On retrouve le couple infernal Fish Pescado, détective privé, surfeur, et Vicki Khan, sa girl-friend, joueuse de poker, avocate et espionne toujours un peu malgré elle. Leur créateur, le Sud-Africain Mike Nicol nous a concocté quelques nouvelles aventures dans ce quatrième volet d’une série d’espionnage survoltée : « Rabbit Hole ».
On est toujours dans les magouilles post- Mandela. Les Sud-Africains entre eux et les étrangers qui essaient de mettre le grappin sur tout ce qui peut arrondir leur petit bas de laine, déjà pourtant bien garni. L’auteur se délecte de toutes ces sales combines qui font de très beaux matériaux fictionnels. Cette fois, l’entreprise dans le viseur de l’écrivain s’appelle Amalfi Civils, une société de construction et d’ingénierie. Au départ, une structure propre tenue par Angela Amalfi. Mais il y a des turbulences et l’un de ses deux frères, Rejab (Rej) Ben Ali, en est à l’origine. Gourmand et ambitieux, il a bien l’intention de contourner les lois en vigueur afin de parvenir à ses fins. Les Américains, toujours prêts à rendre service, attendent de rafler la mise. Rej favorise un accord à trois : Amalfi Civils, les Américains et le gouvernement sud-africain pour un projet surnommé « Renaissance ». Si tel était le cas, leur boîte ramasserait un gros paquet mais le gouvernement sud-africain serait contraint à rembourser les traites pendant des décennies. Angela veut garder les mains propres. Elle s’obstine à dire non.

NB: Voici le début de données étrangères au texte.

(** * SciComp: the IVP driver, the shooting solver and the PDE time-steppers

    A shallow embedding of [SciComp/ivp.py] and [SciComp/_pde_solvers.py].

    Numbers.  Python's [int] and [float] are both read as exact rationals
    ([Q]); rounding of binary floating point is outside the model.  Statements
    about numeric values use [==] ([Qeq]).

    Arrays.  A one-dimensional numpy array is a [list Q]; the state-by-time
    buffer [u] of the PDE steppers is the list of its time columns, so that
    [u[:, j]] is the [j]-th element and [u[i, j]] the [i]-th entry of it.

    Effects.  A Python call either returns or raises; a loop may also fail to
    stop.  [result] has the three outcomes, the last one produced only when
    the fuel of the [while] loop of [solve_ode] runs out.  The warning stream
    is a log threaded next to the result. *)

From Stdlib Require Import String ZArith QArith Qabs Qround Lqa Lia Bool List.
Import ListNotations.
Local Open Scope Q_scope.

(** ** Exceptions and outcomes *)

Inductive exn_class : Type :=
| ValueError
| TypeError
| InputError
| FunctionError
| IndexError
| NameError
| AttributeError
| LinAlgError.

Definition vec : Type := list Q.

(** The values substituted into a message by [str.format]. *)
Inductive fmt_arg : Type :=
| FNum (q : Q)
| FVec (v : vec)
| FStr (s : string).

Inductive exn : Type :=
| Exn (c : exn_class) (msg : string) (args : list fmt_arg).

Inductive result (A : Type) : Type :=
| Ok (a : A)
| Raise (e : exn)
| OutOfFuel.

Arguments Ok {A} a.
Arguments Raise {A} e.
Arguments OutOfFuel {A}.

Definition bind {A B : Type} (m : result A) (k : A -> result B) : result B :=
  match m with
  | Ok a => k a
  | Raise e => Raise e
  | OutOfFuel => OutOfFuel
  end.

Notation "x <- m ;; k" := (bind m (fun x => k))
  (at level 61, m at next level, right associativity).
Notation "' pat <- m ;; k" := (bind m (fun x => match x with pat => k end))
  (at level 61, pat pattern, m at next level, right associativity).

(** [try: m except: raise e]: a bare [except] (or [except Exception]) replaces
    whatever was raised; a loop that does not stop is not caught. *)
Definition try_except {A : Type} (m : result A) (e : exn) : result A :=
  match m with
  | Ok a => Ok a
  | Raise _ => Raise e
  | OutOfFuel => OutOfFuel
  end.

(** The warning stream: [warnings.warn(msg.format(args))]. *)
Definition warning : Type := (string * list fmt_arg)%type.

Definition W (A : Type) : Type := (result A * list warning)%type.

Definition wret {A : Type} (a : A) : W A := (Ok a, []).
Definition wraise {A : Type} (e : exn) : W A := (Raise e, []).
Definition wlift {A : Type} (m : result A) : W A := (m, []).
Definition warn (w : warning) : W unit := (Ok tt, [w]).

Definition wbind {A B : Type} (m : W A) (k : A -> W B) : W B :=
  match m with
  | (Ok a, log) => let '(r, log') := k a in (r, log ++ log')
  | (Raise e, log) => (Raise e, log)
  | (OutOfFuel, log) => (OutOfFuel, log)
  end.

Notation "x <~ m ;; k" := (wbind m (fun x => k))
  (at level 61, m at next level, right associativity).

Disons que ça, c’est le squelette du roman. Parce que à peine tapis dans l’ombre de la narration, et terriblement encombrants, il existe aussi les services secrets. Ceux des grandes nations et même ceux d’intérêts privés. Et là, Mike Nicol n’a pas son pareil pour nous faire cohabiter, sur des pages entières, avec les individus les plus douteux de l’existence. Comme le colonel Kaiser Vula, un paraplégique de la SSA (State Security Agency) dont la directrice est surnommée la Voix. Le gars est coincé dans son fauteuil mais est plus dangereux qu’un mamba. A son service (forcé) Tyrone Mansoor qui émarge aussi comme chef de la sécurité chez Amalfi, exclusivement aux ordres de Rej. Pratique quant il faut espionner son patron. Tyrone, c’est un peu le nettoyeur. Un cadavre par-ci, par-là, le gars ne fait pas trop dans le détail. Il y a aussi Mart Velaze un espion qui obéit à la Voix, la directrice des opération secrètes, ayant un agenda pouvant diverger de celui du colonel Kaiser Vula. Et John Webster, employé au consulat américain. Tiens donc, la CIA.

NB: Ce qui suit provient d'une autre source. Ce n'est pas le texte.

Lemma lower_idemp (s : string) : PyStr.lower (PyStr.lower s) = PyStr.lower s.
Proof.
  induction s as [|c s IH]; simpl; [done|]. by rewrite lower_char_idemp, IH.
Qed.

Lemma match_seq_lower (p : list Re.atom) (s : string) :
  Re.match_seq true p (PyStr.lower s) = Re.match_seq true p s.
Proof.
  revert s. induction p as [|a p IH]; intros s; [done|].
  destruct a as [c|].
  - destruct s as [|d s]; simpl; [done|].
    unfold Re.char_eq. by rewrite lower_char_idemp, IH.
  - destruct s as [|d [|d' s]]; simpl; [apply (IH "")| |done].
    rewrite lower_char_newline. f_equal. apply (IH (String d "")).
Qed.

End StringFacts.

(** * Further properties of the gatekeeper *)

Section GatekeeperExtras.

Import Swob Gatekeeper.

Lemma existsb_match_literals (ps : list string) (name : string) :
  Forall (fun p => Re.plain_pattern p = true) ps ->
  existsb (fun p => Re.match_seq true p name) (map Re.seq_of_string ps)
  = existsb (startswith_ci name) ps.
Proof.
  induction 1 as [|p ps Hp _ IH]; [done|].
  cbn [map existsb]. rewrite IH.
  by rewrite (match_literal p (proj2 (plain_pattern_not_meta p Hp))).
Qed.

Lemma exclusion_test_plain (exclusions : list string) (name : string) :
  exclusions <> [] ->
  Forall (fun p => Re.plain_pattern p = true) exclusions ->
  make_exclusion_test exclusions name = existsb (startswith_ci name) exclusions.
Proof.
  intros Hne Hplain. unfold make_exclusion_test, Re.re_match.
  rewrite compile_plain by done. by apply existsb_match_literals.
Qed.

(** X1: for any non-empty list of literal patterns, the test built by
    [make_exclusion_test] holds of a name exactly when the name starts,
    ignoring case, with one of the patterns. *)
Theorem X1_exclusion_test_is_prefix_test (exclusions : list string) (name : string) :
  exclusions <> [] ->
  Forall (fun p => Re.plain_pattern p = true) exclusions ->
  make_exclusion_test exclusions name = existsb (startswith_ci name) exclusions.
Proof.
  intros Hne Hplain. by apply exclusion_test_plain.
Qed.

(** X2: for exclusions written with letters, digits, [-], [_], [|] and
    [$] only (the joined expression is then within the modelled part of
    [re]): the empty list of exclusions does not exclude nothing, since
    the joined expression is the empty pattern, which matches every name;
    and the same holds as soon as one of the patterns is the empty
    string. *)
Theorem X2_empty_pattern_excludes_everything (exclusions : list string) (name : string) :
  Re.supported (PyStr.join "|" exclusions) = true ->
  exclusions = [] \/ "" ∈ exclusions ->
  make_exclusion_test exclusions name = true.
Proof.
  intros _ [-> | Hin]; [done|].
  unfold make_exclusion_test, Re.re_match, Re.compile.
  assert (Hne : exclusions <> []) by (intros ->; by apply elem_of_nil in Hin).
  rewrite split_join_flat by done.
  apply existsb_exists. exists []. split; [|done].
  apply in_map_iff. exists "". split; [done|].
  apply in_flat_map. exists "". split; [by apply list_elem_of_In|].
  by left.
Qed.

Il reste la belle Vicki Khan, ancienne agente de la SSA. Elle a raccroché, elle veut vivre la vie de madame tout le monde, s’envoyer en l’air avec son surfeur de petit ami, s’écarter des jeux en tout genre et se dorer la pilule au soleil. Mais espion d’un jour, espion toujours. Dans cette partie, impossible de prendre sa retraite. Parce que les ex-employeurs savent toujours où trouver leurs anciens factotums. Un détail qui va être cruellement rappelé à la belle Vicky. Pêle-mêle, Mission Impossible, Jason Bourne ou encore Reacher, « Rabbit Hole » carbure à plein régime. Pas de temps mort, des personnages sympas et des méchants jouissifs avec une mention spéciale pour le frangin qui se prend pour un loup. Mike Nicol utilise cette toile de fond romanesque pour dresser un constat implacable d’une Afrique du Sud qui a bien du mal à prospérer proprement avec la disparition de « Madiba », surnom de Mandela. Rabbit Hole, en référence au trou du lapin du roman de Lewis Carroll, Alice au pays des Merveilles, c’est l’envers du décor sud-africain. La violence et la corruption comme mariées à la vie à la mort.
« Rabbit Hole » de Mike Nicol, traduit par Jean Esch, Éditions Gallimard/Série Noire, 528 pages, 22 euros.